8. The method according to claim 7, wherein, The steps for identifying the source IoT device include: Based on the context data of the IoT devices and the detected occurrence of at least one sensory discomfort, determine the correlation between the one or more IoT devices, the operational characteristics, and the at least one sensory discomfort; and The source IoT device and its operational characteristics are determined based on the determined correlation, and the operational characteristics of the source IoT device are configured to modify the operational state of the source IoT device.
9. The method according to claim 8, wherein, The steps of providing the user with the at least one suggestion include: Generate an AR object for controlling the operational features of the source IoT device; and The generated AR object is provided to the user as the user interface in the device.

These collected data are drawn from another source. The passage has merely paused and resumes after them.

(* ===== verification/Server.v ===== *)
(** * The provider side ([ice-rpc/src/transport/server.rs])

    One provided channel: the hub the calls publish through, the table of the
    calls in flight, the cancellable task of a call, the routing of a request,
    and the registry the channels are started from.  The task of a call is the
    future its handler returned ([CallTask]); it reaches the hub through the
    emitter of its own request and nothing else. *)

From S2P Require Import Prelude MachineInt Text Event Header Context Wire Cancel Stream Bridge Publish Notify.

Local Open Scope Z_scope.

(** 500 ms, in nanoseconds. *)
Definition CONSUMER_WAIT_TIMEOUT : Z := 500000000.

(** ** The hub *)

Section hub.
Context {W : Type} `{Bus W}.

(** [ResponseHub], with the tokens its table points to. *)
Record ResponseHub : Type := MkHub {
  hub_bus : W;
  hub_seq : Z;
  hub_coalescer : Z;
  hub_wakeups : nat;
  (** [InFlightCalls]: the token of each call in flight. *)
  hub_in_flight : gmap bytes nat;
  hub_tokens : list CancellationToken
}.

Definition hub_new (w : W) : ResponseHub := MkHub w 0 NEVER 0 ∅ [].

Definition set_calls (hub : ResponseHub) (calls : gmap bytes nat) (tokens : list CancellationToken)
    : ResponseHub :=
  MkHub (hub_bus hub) (hub_seq hub) (hub_coalescer hub) (hub_wakeups hub) calls tokens.

(** [InFlightCalls::register]. *)
Definition register_call (cid : bytes) (hub : ResponseHub) : nat * ResponseHub :=
  let token := length (hub_tokens hub) in
  (token, set_calls hub (<[cid := token]> (hub_in_flight hub)) (hub_tokens hub ++ [token_new])).

(** [InFlightCalls::cancel]: whether the call was in flight, and the tasks the
    token wakes. *)
Definition cancel_call (cid : bytes) (hub : ResponseHub) : bool * list Waker * ResponseHub :=
  match hub_in_flight hub !! cid with
  | Some tok =>
      match hub_tokens hub !! tok with
      | Some t =>
          let (woken, t') := cancel t in
          (true, woken, set_calls hub (hub_in_flight hub) (<[tok := t']> (hub_tokens hub)))
      | None => (true, [], hub)
      end
  | None => (false, [], hub)
  end.

(** [InFlightCalls::unregister]. *)
Definition unregister_call (cid : bytes) (hub : ResponseHub) : ResponseHub :=
  set_calls hub (delete cid (hub_in_flight hub)) (hub_tokens hub).

(** [ResponseHub::publish]; [p] is the process that stamps the header. *)
Definition hub_publish (base : Z) (p : Proc) (kind : EventKind) (request : RpcHeader)
    (payload : bytes) (hub : ResponseHub) : bool * ResponseHub :=
  let header := with_seq (response_from request kind (h_service_version request) p) (hub_seq hub) in
  let seq' := wrap 64 (hub_seq hub + 1) in
  match publish_until_delivered header payload CONSUMER_WAIT_TIMEOUT (hub_bus hub) with
  | (Ok _, w) =>
      let (now, w) := instant_now w in
      let (must, cell) := should_notify (hub_coalescer hub) (clock_us base now) in
      (true, MkHub w seq' cell (if must then S (hub_wakeups hub) else hub_wakeups hub)
               (hub_in_flight hub) (hub_tokens hub))
  | (Err _, w) =>
      (false, MkHub w seq' (hub_coalescer hub) (hub_wakeups hub) (hub_in_flight hub) (hub_tokens hub))
  end.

10. The method according to claim 1, wherein, The steps for adjusting the operating state of the source IoT device include: The user's gesture is detected as the user's response to the at least one suggestion provided; Mapping the detected user gestures to operation control commands from the source IoT device; and The operating state of the source IoT device is adjusted based on the mapping of the detected user gesture to the operation control command of the source IoT device.
11. A device (100) supporting augmented reality (AR) or virtual reality (VR), the device comprising: Memory (114), store instructions; At least one processor (108) is configured to cause the device to perform operations when executing the instructions, the operations including: Detect the occurrence of at least one feeling of discomfort in the user when the user uses the device that supports AR or VR. The source IoT device is determined by its operational status, and the source IoT device triggers the occurrence of at least one of the user's sensory discomforts. Provide at least one suggestion to the user via the user interface of the device, and The operating state of the source IoT device is adjusted based on the user's response to the at least one suggestion provided.

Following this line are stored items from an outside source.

(* ===== verification/Registry.v ===== *)
(** * The channels a process provides ([ice-rpc/src/transport/server.rs])

    Services register on a channel while they initialize; the channels are
    started once, each with the table of its dispatchers. *)

From S2P Require Import Prelude MachineInt Text Event Header Context Wire Cancel Stream Bridge Publish Notify Server.

Local Open Scope Z_scope.

Section registry.
Context {F M : Type}.
Abbreviation dispatcher := (ServiceDispatcher F M).

Record RegisteredChannelService : Type := MkRegistered {
  rs_name : string;
  rs_dispatcher : dispatcher
}.

Definition service_id (s : RegisteredChannelService) : Z := sr_id (sd_service (rs_dispatcher s)).

(** The registry, the seal, and the channel threads started so far with the
    dispatchers each was given. *)
Record Registry : Type := MkRegistry {
  rg_channels : gmap string (list RegisteredChannelService);
  rg_sealed : bool;
  rg_threads : list (string * list dispatcher)
}.

Definition registry_new : Registry := MkRegistry ∅ false [].

Fixpoint conflicting_name (entries : list RegisteredChannelService) (id : Z) : option string :=
  match entries with
  | [] => None
  | svc :: rest => if service_id svc =? id then Some (rs_name svc) else conflicting_name rest id
  end.

(** The table a channel thread routes with: collected from the dispatchers in
    order, a later one replacing an earlier one of the same id. *)
Definition service_table (services : list dispatcher) : gmap Z dispatcher :=
  fold_left (λ table d, <[sr_id (sd_service d) := d]> table) services ∅.

Definition collision (channel name previous : string) (id : Z) : RpcError :=
  TransportError ("service_id collision on channel '" +:+ channel +:+ "': '" +:+ name +:+ "' and '"
    +:+ previous +:+ "' both map to " +:+ hex_u32_prefixed id).

Definition register_native_service (channel name : string) (d : dispatcher) (rg : Registry)
    : result () RpcError * Registry :=
  let id := sr_id (sd_service d) in
  if rg_sealed rg then
    (Ok (), MkRegistry (rg_channels rg) true (rg_threads rg ++ [(channel, [d])]))
  else
    let services := default [] (rg_channels rg !! channel) in
    match conflicting_name services id with
    | Some previous =>
        (Err (collision channel name previous id),
         MkRegistry (<[channel := services]> (rg_channels rg)) false (rg_threads rg))
    | None =>
        (Ok (),
         MkRegistry (<[channel := services ++ [MkRegistered name d]]> (rg_channels rg)) false
           (rg_threads rg))
    end.

(** The drained channels come in an order of the map's own. *)
Definition start_registered_channels (rg : Registry) : Registry :=
  if rg_sealed rg then rg
  else
    MkRegistry ∅ true
      (rg_threads rg ++
       map (λ '(channel, services), (channel, map rs_dispatcher services))
         (map_to_list (rg_channels rg))).

(** ** Properties *)

(** The registrations of an initialization, in order. *)
Definition register_all (l : list (string * string * dispatcher)) (rg : Registry) : Registry :=
  fold_left (λ rg '(channel, name, d), (register_native_service channel name d rg).2) l rg.

(** Ids are not repeated on a channel. *)
Definition distinct_ids (services : list RegisteredChannelService) : Prop :=
  NoDup (map service_id services).

Lemma conflicting_name_None services id :
  conflicting_name services id = None ↔ id ∉ map service_id services.
Proof.
  induction services as [|s rest IH]; simpl; [split; [intros _; apply not_elem_of_nil|done]|].
  rewrite not_elem_of_cons. destruct (Z.eqb_spec (service_id s) id) as [->|Hne]; [naive_solver|].
  rewrite IH. naive_solver.
Qed.

Abbreviation collect := (fold_left (λ table d, <[sr_id (sd_service d) := d]> table)).

Lemma collect_other services (m : gmap Z dispatcher) id :
  id ∉ map (λ d, sr_id (sd_service d)) services → collect services m !! id = m !! id.
Proof.
  revert m. induction services as [|x rest IH]; intros m Hid; [done|]. simpl in *.
  apply not_elem_of_cons in Hid as [Hx Hid]. rewrite IH by done. by rewrite lookup_insert_ne.
Qed.

Lemma collect_in services (m : gmap Z dispatcher) d :
  NoDup (map (λ d, sr_id (sd_service d)) services) → d ∈ services →
  collect services m !! sr_id (sd_service d) = Some d.
Proof.
  revert m. induction services as [|x rest IH]; intros m Hnd Hd; [by apply elem_of_nil in Hd|].
  simpl in *. apply NoDup_cons in Hnd as [Hx Hnd]. apply elem_of_cons in Hd as [->|Hd]; [|by apply IH].
  rewrite collect_other by done. by rewrite lookup_insert_eq.
Qed.

(** The services of a channel. *)
Definition services_of (rg : Registry) (channel : string) : list RegisteredChannelService :=
  default [] (rg_channels rg !! channel).

(** What the registrations [l] leave. *)
Definition registry_inv (l : list (string * string * dispatcher)) (rg : Registry) : Prop :=
  rg_sealed rg = false ∧ rg_threads rg = [] ∧
  ∀ channel, distinct_ids (services_of rg channel) ∧
    ∀ id, id ∈ map service_id (services_of rg channel) ↔
      ∃ name d, (channel, name, d) ∈ l ∧ sr_id (sd_service d) = id.

Lemma services_of_insert rg channel l channel' sealed threads :
  services_of (MkRegistry (<[channel := l]> (rg_channels rg)) sealed threads) channel' =
  if decide (channel = channel') then l else services_of rg channel'.
Proof.
  unfold services_of; simpl. case_decide as Heq; [subst; by rewrite lookup_insert_eq|].
  by rewrite lookup_insert_ne.
Qed.

(** One registration before the seal: refused exactly when the id is taken. *)
Lemma register_one l rg channel name d :
  registry_inv l rg →
  let '(r, rg') := register_native_service channel name d rg in
  registry_inv (l ++ [(channel, name, d)]) rg' ∧
  (is_err r = true ↔ ∃ name' d', (channel, name', d') ∈ l ∧ sr_id (sd_service d') = sr_id (sd_service d)) ∧
  (∀ channel', ∃ more, services_of rg' channel' = services_of rg channel' ++ more) ∧
  (r = Ok () → MkRegistered name d ∈ services_of rg' channel).
Proof.
  intros (Hseal & Hth & Hinv). unfold register_native_service. rewrite Hseal.
  fold (services_of rg channel). set (id := sr_id (sd_service d)).
  destruct (Hinv channel) as [Hnd Hids].
  destruct (conflicting_name (services_of rg channel) id) as [previous|] eqn:Hc.
  - assert (Htaken : id ∈ map service_id (services_of rg channel)).
    { destruct (decide (id ∈ map service_id (services_of rg channel))) as [|Hn]; [done|].
      apply conflicting_name_None in Hn. congruence. }
    split_and!; try done.
    + split; [done|]. split; [done|].
      intros channel'. rewrite services_of_insert. case_decide as Heq; [subst channel'|].
      * split; [done|]. intros i. rewrite Hids. set_unfold. split; [naive_solver|].
        intros (n & e & [He|[He|[]]] & <-); [by eauto|]. injection He as -> ->.
        exact (proj1 (Hids id) Htaken).
      * destruct (Hinv channel') as [Hnd' Hids']. split; [done|]. intros i. rewrite Hids'. set_unfold.
        naive_solver.
    + split; [intros _; exact (proj1 (Hids id) Htaken)|done].
    + intros channel'. rewrite services_of_insert. exists []. rewrite app_nil_r. by case_decide; subst.
  - apply conflicting_name_None in Hc. split_and!; try done.
    + split; [done|]. split; [done|].
      intros channel'. rewrite services_of_insert. case_decide as Heq; [subst channel'|].
      * unfold distinct_ids. rewrite map_app. simpl. split.
        { apply NoDup_app. split_and!; [done| |apply NoDup_singleton].
          intros i Hi ->%list_elem_of_singleton. done. }
        intros i. rewrite elem_of_app, Hids, list_elem_of_singleton. set_unfold. naive_solver.
      * destruct (Hinv channel') as [Hnd' Hids']. split; [done|]. intros i. rewrite Hids'. set_unfold.
        naive_solver.
    + split; [done|]. intros (n & e & He & Hid). destruct Hc. apply Hids. by exists n, e.
    + intros channel'. rewrite services_of_insert. case_decide; subst; [by eexists|].
      exists []. by rewrite app_nil_r.
    + intros _. rewrite services_of_insert, decide_True by done. set_solver.
Qed.

Lemma registry_inv_new : registry_inv [] registry_new.
Proof.
  split; [done|]. split; [done|]. intros channel. unfold services_of. simpl. rewrite lookup_empty. simpl.
  split; [constructor|]. intros id. split; [by intros ?%elem_of_nil|].
  by intros (n & d & ?%elem_of_nil & _).
Qed.

Lemma register_all_snoc l channel name d rg :
  register_all (l ++ [(channel, name, d)]) rg =
  (register_native_service channel name d (register_all l rg)).2.
Proof. unfold register_all. by rewrite fold_left_app. Qed.

Lemma register_all_inv l : registry_inv l (register_all l registry_new).
Proof.
  induction l as [|[[channel name] d] l IH] using rev_ind; [apply registry_inv_new|].
  rewrite register_all_snoc. pose proof (register_one l _ channel name d IH) as H.
  destruct (register_native_service _ _ _ _) as [r rg']. apply H.
Qed.

Lemma register_all_grows l l' channel :
  ∃ more, services_of (register_all (l ++ l') registry_new) channel =
    services_of (register_all l registry_new) channel ++ more.
Proof.
  induction l' as [|[[ch name] d] l' IH] using rev_ind; [exists []; by rewrite !app_nil_r|].
  rewrite app_assoc, register_all_snoc.
  pose proof (register_one (l ++ l') _ ch name d (register_all_inv (l ++ l'))) as H.
  destruct (register_native_service _ _ _ _) as [r rg']. destruct H as (_ & _ & Hg & _).
  destruct IH as [m1 Hm1], (Hg channel) as [m2 Hm2]. simpl. exists (m1 ++ m2).
  by rewrite Hm2, Hm1, app_assoc.
Qed.

(** C12. Every service that registered is served: a registration is refused
    exactly when an earlier one of the same channel has its id; once the
    channels are started each has one thread, and that thread's table finds
    every accepted service of the channel under its id. *)
Theorem registered_services_served l i channel name d :
  l !! i = Some (channel, name, d) →
  let r := (register_native_service channel name d (register_all (take i l) registry_new)).1 in
  let started := start_registered_channels (register_all l registry_new) in
  (is_err r = true ↔
     ∃ j name' d', (j < i)%nat ∧ l !! j = Some (channel, name', d') ∧
       sr_id (sd_service d') = sr_id (sd_service d)) ∧
  NoDup (map fst (rg_threads started)) ∧
  (r = Ok () → ∃ services, (channel, services) ∈ rg_threads started ∧
     service_table services !! sr_id (sd_service d) = Some d).
Proof.
  intros Hi r started.
  pose proof (register_one (take i l) _ channel name d (register_all_inv (take i l))) as H.
  destruct (register_all_inv l) as (Hseal & Hth & Hall). subst started.
  unfold start_registered_channels. rewrite Hseal, Hth. simpl.
  split_and!.
  - subst r. destruct (register_native_service _ _ _ _) as [r rg']. destruct H as (_ & -> & _).
    split.
    + intros (name' & d' & [j Hj]%list_elem_of_lookup & Hid). exists j, name', d'.
      apply lookup_take_Some in Hj as [Hj Hlt]. done.
    + intros (j & name' & d' & Hlt & Hj & Hid). exists name', d'. split; [|done].
      apply (list_elem_of_lookup_2 _ j). by rewrite lookup_take_lt.
  - rewrite map_map. erewrite map_ext; [apply NoDup_fst_map_to_list|]. by intros [].
  - intros Hok. subst r.
    destruct (register_native_service _ _ _ _) as [r rg'] eqn:Hreg. simpl in Hok.
    destruct H as (_ & _ & _ & Hin). specialize (Hin Hok).
    replace rg' with (register_all (take i l ++ [(channel, name, d)]) registry_new) in Hin
      by (by rewrite register_all_snoc, Hreg).
    destruct (register_all_grows (take i l ++ [(channel, name, d)]) (drop (S i) l) channel) as [more Hmore].
    rewrite <- app_assoc in Hmore. simpl in Hmore. rewrite take_drop_middle in Hmore by done.
    set (full := register_all l registry_new) in *.
    assert (Hsv : rg_channels full !! channel = Some (services_of full channel)).
    { unfold services_of in *. destruct (rg_channels full !! channel); [done|]. simpl in Hmore.
      symmetry in Hmore. apply app_eq_nil in Hmore as [Hm _]. rewrite Hm in Hin. by apply elem_of_nil in Hin. }
    exists (map rs_dispatcher (services_of full channel)). split.
    + apply list_elem_of_fmap. exists (channel, services_of full channel). split; [done|].
      by apply elem_of_map_to_list.
    + unfold service_table. apply collect_in.
      * rewrite map_map. apply Hall.
      * apply list_elem_of_fmap. exists (MkRegistered name d). split; [done|].
        rewrite Hmore. apply elem_of_app. by left.
Qed.
End registry.

Lemma registered_services_served_witness :
  let d id := dispatcher_new (Task:=nat) (M:=nat) (MkServiceRef id 1) in
  let l := [("demo", "Person", d 7); ("demo", "Report", d 9)]%string in
  ∃ services,
    ("demo"%string, services) ∈ rg_threads (start_registered_channels (register_all l registry_new)) ∧
    service_table services !! 9 = Some (d 9).
Proof.
  intros d l.
  apply (registered_services_served l 1 "demo" "Report" (d 9)); reflexivity.
Defined.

12. The apparatus according to claim 11, wherein, The operation further includes at least one operation of the method according to any one of claims 2 to 10.
13. A non-transitory computer-readable storage medium storing instructions that, when executed by at least one processor (108) of a device (100) supporting augmented reality (AR) or virtual reality (VR), cause the device to perform operations, the operations including: Detect the occurrence of at least one feeling of discomfort of the user when the user uses the device that supports AR or VR; The source IoT device is determined by the operating status of the source IoT device, and the source IoT device triggers the occurrence of the user's at least one feeling of discomfort; At least one suggestion is provided to the user through the user interface of the device; as well as The operating state of the source IoT device is adjusted based on the user's response to the at least one suggestion provided.
14. The non-transitory computer-readable storage medium according to claim 13, wherein, The operation further includes at least one operation of the method according to any one of claims 2 to 10.